Data records

╭──

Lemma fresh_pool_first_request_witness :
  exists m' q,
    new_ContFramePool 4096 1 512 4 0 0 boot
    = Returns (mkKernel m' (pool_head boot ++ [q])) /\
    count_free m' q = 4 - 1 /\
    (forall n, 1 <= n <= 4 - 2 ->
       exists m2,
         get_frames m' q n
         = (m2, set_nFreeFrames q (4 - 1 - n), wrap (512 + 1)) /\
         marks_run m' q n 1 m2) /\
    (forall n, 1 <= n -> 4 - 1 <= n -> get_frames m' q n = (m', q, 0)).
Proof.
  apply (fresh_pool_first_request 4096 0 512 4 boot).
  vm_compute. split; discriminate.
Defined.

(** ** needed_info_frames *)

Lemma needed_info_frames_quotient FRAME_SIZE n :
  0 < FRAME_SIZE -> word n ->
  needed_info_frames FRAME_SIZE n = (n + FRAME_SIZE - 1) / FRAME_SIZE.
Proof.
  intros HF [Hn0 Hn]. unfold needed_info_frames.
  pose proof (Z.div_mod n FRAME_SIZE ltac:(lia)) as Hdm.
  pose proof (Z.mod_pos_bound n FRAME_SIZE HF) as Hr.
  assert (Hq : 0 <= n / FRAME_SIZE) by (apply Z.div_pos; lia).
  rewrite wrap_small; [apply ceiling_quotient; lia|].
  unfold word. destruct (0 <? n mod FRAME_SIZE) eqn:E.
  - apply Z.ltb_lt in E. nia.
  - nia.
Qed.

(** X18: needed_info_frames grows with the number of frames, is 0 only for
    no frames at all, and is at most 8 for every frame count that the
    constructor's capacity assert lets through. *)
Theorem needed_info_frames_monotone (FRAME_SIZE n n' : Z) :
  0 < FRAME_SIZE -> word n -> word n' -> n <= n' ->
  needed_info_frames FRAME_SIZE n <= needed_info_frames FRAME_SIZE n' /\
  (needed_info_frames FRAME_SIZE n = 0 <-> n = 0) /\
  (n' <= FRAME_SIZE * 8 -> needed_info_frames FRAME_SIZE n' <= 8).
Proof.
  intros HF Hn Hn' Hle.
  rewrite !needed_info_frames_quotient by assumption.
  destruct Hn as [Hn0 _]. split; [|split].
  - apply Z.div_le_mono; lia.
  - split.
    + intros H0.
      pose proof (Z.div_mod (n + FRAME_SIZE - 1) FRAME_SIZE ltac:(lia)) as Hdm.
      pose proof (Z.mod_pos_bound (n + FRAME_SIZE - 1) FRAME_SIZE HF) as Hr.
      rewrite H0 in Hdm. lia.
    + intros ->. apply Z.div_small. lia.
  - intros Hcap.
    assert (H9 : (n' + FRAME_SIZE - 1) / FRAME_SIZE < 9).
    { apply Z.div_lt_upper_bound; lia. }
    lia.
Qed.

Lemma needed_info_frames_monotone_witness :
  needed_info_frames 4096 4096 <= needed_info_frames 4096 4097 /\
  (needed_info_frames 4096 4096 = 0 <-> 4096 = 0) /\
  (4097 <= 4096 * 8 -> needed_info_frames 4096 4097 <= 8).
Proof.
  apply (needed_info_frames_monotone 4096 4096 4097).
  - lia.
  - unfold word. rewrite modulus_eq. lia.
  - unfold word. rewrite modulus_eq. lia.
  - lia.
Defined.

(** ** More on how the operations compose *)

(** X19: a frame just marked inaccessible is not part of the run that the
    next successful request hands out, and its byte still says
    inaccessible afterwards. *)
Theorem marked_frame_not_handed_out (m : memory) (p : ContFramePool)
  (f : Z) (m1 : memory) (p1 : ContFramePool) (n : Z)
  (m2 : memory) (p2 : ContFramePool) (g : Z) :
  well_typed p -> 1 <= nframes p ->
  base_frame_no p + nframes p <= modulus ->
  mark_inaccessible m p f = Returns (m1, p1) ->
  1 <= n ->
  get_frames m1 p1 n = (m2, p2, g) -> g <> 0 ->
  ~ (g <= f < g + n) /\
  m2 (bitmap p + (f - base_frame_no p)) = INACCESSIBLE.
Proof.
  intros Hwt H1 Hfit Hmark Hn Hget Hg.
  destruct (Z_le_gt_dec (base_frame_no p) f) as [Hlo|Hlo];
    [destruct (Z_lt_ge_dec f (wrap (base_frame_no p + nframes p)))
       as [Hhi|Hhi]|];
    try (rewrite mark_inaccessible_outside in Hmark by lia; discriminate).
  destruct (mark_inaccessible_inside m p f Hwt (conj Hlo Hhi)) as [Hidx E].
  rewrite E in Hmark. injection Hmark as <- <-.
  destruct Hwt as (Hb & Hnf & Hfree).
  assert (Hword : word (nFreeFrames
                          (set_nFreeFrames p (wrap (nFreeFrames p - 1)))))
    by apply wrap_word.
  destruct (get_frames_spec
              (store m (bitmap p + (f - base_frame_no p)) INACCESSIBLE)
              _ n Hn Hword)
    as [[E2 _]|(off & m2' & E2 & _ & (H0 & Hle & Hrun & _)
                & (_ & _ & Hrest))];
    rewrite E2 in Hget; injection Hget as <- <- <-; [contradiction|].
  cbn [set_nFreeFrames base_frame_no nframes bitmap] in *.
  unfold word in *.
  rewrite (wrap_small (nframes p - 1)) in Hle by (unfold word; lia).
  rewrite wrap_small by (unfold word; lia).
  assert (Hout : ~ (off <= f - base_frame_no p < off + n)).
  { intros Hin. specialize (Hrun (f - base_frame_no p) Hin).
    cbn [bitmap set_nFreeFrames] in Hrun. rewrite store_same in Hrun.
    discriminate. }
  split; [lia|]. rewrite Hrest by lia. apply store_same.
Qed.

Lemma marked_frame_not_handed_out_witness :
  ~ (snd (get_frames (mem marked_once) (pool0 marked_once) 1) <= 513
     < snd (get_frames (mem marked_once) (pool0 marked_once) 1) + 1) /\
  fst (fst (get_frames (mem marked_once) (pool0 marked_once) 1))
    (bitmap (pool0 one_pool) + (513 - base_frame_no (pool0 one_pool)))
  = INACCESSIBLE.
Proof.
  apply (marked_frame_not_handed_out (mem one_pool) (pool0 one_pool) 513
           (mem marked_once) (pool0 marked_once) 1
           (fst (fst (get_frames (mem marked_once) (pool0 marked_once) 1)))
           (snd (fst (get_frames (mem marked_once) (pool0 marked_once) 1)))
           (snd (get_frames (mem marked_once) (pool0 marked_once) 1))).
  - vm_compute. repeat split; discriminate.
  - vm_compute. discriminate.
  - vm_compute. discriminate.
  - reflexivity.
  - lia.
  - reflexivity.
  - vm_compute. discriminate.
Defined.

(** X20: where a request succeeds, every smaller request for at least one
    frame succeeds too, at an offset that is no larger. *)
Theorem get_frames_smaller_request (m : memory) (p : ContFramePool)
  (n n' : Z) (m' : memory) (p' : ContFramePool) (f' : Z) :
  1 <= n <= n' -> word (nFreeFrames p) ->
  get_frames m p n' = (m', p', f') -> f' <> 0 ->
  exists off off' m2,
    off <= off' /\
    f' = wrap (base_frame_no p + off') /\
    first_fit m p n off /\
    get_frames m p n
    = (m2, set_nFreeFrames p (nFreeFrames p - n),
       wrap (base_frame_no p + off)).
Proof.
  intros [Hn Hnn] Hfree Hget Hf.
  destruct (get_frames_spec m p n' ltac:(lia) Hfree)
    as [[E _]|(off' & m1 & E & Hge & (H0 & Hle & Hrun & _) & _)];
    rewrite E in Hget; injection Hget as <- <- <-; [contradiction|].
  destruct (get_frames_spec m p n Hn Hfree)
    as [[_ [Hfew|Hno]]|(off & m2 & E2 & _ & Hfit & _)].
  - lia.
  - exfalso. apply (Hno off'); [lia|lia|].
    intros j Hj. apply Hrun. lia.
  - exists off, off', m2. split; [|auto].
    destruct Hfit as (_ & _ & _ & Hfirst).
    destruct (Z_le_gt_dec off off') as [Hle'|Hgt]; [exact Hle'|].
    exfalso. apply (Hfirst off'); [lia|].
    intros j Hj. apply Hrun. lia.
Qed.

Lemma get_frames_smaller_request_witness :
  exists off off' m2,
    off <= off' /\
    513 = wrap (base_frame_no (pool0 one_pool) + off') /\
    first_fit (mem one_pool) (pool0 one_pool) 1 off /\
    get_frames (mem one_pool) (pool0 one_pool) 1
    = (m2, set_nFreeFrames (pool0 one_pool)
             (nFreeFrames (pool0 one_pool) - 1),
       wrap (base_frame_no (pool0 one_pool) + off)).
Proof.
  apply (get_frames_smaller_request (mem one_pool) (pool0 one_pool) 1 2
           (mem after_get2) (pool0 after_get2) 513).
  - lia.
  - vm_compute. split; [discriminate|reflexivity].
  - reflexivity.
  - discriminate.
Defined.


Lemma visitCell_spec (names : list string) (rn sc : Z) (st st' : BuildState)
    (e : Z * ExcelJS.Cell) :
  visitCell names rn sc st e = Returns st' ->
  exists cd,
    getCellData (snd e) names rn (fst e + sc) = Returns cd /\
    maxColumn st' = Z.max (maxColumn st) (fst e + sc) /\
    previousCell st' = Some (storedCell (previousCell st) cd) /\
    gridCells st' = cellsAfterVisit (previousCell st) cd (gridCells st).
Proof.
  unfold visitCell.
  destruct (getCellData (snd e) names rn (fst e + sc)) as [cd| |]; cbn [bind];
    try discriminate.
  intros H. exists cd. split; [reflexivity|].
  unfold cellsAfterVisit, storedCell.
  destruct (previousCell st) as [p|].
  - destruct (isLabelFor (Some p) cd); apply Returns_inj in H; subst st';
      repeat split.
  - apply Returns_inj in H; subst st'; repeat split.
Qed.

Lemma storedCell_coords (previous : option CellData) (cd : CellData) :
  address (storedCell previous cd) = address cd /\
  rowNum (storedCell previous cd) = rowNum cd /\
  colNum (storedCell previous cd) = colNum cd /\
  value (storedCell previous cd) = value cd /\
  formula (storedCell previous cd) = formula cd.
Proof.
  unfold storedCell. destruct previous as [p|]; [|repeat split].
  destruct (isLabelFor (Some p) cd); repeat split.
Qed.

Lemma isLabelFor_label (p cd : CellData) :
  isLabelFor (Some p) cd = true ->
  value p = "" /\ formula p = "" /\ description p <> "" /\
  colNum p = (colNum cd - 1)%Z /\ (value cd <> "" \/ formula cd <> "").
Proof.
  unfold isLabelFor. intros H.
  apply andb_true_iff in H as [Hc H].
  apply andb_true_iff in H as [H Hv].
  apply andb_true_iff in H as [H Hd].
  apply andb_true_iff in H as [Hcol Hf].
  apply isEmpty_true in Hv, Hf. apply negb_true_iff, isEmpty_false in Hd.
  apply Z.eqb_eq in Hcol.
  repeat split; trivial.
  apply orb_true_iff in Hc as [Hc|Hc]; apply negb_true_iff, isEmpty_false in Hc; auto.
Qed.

╰──
╭──

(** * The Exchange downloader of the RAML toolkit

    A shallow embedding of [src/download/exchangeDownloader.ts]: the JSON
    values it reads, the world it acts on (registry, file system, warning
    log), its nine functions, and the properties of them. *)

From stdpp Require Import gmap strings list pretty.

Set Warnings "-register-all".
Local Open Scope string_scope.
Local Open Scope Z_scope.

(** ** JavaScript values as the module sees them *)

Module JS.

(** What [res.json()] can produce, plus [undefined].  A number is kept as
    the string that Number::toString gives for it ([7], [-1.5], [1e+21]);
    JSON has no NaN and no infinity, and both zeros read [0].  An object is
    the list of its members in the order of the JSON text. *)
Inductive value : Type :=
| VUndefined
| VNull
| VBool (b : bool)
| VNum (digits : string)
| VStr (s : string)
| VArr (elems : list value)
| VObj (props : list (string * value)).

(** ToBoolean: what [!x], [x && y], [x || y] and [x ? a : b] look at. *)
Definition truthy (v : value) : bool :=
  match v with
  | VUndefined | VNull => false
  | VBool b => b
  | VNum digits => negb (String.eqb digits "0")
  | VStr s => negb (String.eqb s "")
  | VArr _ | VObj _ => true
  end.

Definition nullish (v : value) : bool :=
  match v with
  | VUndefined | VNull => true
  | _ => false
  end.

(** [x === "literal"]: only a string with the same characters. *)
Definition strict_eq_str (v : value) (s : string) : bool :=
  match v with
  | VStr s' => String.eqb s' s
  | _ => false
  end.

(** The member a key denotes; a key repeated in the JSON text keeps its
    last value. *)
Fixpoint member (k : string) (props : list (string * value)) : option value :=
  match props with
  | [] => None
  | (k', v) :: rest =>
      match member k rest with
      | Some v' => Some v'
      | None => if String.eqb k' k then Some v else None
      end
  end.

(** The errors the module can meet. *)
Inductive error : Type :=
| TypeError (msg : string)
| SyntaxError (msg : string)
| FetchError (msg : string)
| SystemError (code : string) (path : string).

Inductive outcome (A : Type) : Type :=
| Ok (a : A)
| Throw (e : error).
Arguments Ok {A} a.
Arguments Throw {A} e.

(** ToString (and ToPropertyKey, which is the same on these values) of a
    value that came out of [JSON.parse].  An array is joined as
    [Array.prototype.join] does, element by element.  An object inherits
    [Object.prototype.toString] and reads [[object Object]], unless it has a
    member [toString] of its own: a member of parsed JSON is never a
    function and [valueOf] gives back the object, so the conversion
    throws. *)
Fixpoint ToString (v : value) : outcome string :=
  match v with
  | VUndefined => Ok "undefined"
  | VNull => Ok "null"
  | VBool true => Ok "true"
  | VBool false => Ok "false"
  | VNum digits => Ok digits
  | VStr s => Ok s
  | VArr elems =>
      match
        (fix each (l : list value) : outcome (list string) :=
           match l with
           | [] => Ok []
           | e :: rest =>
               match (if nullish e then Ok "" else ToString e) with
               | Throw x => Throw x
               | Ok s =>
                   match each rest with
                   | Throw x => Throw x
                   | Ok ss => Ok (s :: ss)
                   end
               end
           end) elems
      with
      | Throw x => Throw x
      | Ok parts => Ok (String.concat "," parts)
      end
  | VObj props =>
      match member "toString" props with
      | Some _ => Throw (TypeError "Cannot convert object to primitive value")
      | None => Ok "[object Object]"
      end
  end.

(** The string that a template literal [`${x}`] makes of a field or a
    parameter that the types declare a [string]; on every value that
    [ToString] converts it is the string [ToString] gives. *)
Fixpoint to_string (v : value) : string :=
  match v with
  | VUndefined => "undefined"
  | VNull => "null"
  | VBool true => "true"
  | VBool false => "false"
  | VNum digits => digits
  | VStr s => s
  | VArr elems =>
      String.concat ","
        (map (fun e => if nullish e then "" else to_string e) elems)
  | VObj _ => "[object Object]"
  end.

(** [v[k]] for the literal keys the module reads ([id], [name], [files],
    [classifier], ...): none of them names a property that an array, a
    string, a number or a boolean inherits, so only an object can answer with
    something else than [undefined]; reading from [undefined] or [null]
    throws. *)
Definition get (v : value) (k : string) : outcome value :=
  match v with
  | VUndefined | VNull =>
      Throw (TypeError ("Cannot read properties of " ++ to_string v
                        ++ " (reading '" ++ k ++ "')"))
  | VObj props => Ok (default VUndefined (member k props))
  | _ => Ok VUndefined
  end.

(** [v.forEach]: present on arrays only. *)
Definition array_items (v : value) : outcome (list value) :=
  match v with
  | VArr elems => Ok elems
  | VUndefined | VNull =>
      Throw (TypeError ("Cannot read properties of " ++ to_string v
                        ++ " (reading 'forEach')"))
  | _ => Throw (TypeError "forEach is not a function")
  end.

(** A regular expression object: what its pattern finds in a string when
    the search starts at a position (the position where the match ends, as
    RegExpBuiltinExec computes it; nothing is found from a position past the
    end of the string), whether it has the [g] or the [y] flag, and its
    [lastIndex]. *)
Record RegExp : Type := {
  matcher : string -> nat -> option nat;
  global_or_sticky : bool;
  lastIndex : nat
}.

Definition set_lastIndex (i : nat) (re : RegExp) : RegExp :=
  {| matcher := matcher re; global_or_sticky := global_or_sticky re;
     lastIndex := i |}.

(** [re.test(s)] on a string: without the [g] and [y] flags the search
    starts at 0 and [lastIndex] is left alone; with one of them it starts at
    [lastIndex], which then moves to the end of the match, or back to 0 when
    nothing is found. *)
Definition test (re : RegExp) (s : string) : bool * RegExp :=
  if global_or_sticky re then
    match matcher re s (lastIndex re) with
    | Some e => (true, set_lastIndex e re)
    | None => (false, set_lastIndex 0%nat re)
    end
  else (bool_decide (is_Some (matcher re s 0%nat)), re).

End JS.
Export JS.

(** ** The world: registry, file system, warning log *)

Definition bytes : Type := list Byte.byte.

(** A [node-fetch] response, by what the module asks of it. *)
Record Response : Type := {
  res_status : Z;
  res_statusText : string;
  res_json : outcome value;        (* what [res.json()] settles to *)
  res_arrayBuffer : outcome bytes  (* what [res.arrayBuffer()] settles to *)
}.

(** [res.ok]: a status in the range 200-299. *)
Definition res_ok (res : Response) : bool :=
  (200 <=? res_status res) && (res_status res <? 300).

╰──
╭──

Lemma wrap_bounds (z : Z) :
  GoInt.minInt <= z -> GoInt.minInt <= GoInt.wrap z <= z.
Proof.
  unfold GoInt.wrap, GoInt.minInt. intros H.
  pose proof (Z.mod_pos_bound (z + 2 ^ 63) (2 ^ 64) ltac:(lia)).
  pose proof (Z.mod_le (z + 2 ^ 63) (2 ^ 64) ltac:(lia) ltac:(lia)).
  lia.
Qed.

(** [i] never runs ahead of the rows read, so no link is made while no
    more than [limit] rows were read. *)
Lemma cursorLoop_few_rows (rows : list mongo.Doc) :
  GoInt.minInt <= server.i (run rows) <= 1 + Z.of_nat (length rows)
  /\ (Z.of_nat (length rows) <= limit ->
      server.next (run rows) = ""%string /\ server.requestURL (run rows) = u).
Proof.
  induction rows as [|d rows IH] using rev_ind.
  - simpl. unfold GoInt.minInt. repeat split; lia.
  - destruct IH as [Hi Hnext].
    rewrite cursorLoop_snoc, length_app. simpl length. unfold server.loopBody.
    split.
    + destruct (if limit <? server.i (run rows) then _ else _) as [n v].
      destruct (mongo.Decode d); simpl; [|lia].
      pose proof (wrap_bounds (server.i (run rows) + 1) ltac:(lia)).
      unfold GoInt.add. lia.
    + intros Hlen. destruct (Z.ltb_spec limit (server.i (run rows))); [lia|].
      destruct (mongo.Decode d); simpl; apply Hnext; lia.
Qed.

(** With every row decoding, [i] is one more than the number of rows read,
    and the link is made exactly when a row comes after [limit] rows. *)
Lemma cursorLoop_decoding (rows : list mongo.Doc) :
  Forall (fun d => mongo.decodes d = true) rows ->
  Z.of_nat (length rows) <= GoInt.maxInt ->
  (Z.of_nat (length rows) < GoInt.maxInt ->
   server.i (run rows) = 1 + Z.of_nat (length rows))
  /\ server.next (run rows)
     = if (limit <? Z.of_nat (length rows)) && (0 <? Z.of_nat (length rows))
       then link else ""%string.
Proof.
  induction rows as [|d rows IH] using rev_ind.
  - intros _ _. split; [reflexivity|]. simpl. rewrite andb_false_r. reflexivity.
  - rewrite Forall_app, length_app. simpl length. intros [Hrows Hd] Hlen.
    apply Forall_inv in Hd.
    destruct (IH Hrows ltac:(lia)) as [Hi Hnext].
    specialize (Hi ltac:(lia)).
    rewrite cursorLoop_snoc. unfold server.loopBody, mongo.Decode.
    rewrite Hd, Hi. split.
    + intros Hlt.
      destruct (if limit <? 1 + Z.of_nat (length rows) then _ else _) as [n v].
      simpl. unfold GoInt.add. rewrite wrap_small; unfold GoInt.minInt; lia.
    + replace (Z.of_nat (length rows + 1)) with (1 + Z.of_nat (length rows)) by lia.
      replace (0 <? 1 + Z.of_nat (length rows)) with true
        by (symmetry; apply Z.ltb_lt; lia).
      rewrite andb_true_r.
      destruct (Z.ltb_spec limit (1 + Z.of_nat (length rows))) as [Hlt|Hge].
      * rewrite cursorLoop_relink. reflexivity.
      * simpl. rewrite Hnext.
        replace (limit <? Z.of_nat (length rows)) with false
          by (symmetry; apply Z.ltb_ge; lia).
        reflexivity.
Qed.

╰──

_Aim of the exercise:_ Write out exactly the lines above from the line with "destruct Hn as [Hn0 _]. split; [|split]." through the line with "inaccessible afterwards. *)", both of them included, and leave out all other lines.

_Reply:_
  destruct Hn as [Hn0 _]. split; [|split].
  - apply Z.div_le_mono; lia.
  - split.
    + intros H0.
      pose proof (Z.div_mod (n + FRAME_SIZE - 1) FRAME_SIZE ltac:(lia)) as Hdm.
      pose proof (Z.mod_pos_bound (n + FRAME_SIZE - 1) FRAME_SIZE HF) as Hr.
      rewrite H0 in Hdm. lia.
    + intros ->. apply Z.div_small. lia.
  - intros Hcap.
    assert (H9 : (n' + FRAME_SIZE - 1) / FRAME_SIZE < 9).
    { apply Z.div_lt_upper_bound; lia. }
    lia.
Qed.

Lemma needed_info_frames_monotone_witness :
  needed_info_frames 4096 4096 <= needed_info_frames 4096 4097 /\
  (needed_info_frames 4096 4096 = 0 <-> 4096 = 0) /\
  (4097 <= 4096 * 8 -> needed_info_frames 4096 4097 <= 8).
Proof.
  apply (needed_info_frames_monotone 4096 4096 4097).
  - lia.
  - unfold word. rewrite modulus_eq. lia.
  - unfold word. rewrite modulus_eq. lia.
  - lia.
Defined.

(** ** More on how the operations compose *)

(** X19: a frame just marked inaccessible is not part of the run that the
    next successful request hands out, and its byte still says
    inaccessible afterwards. *)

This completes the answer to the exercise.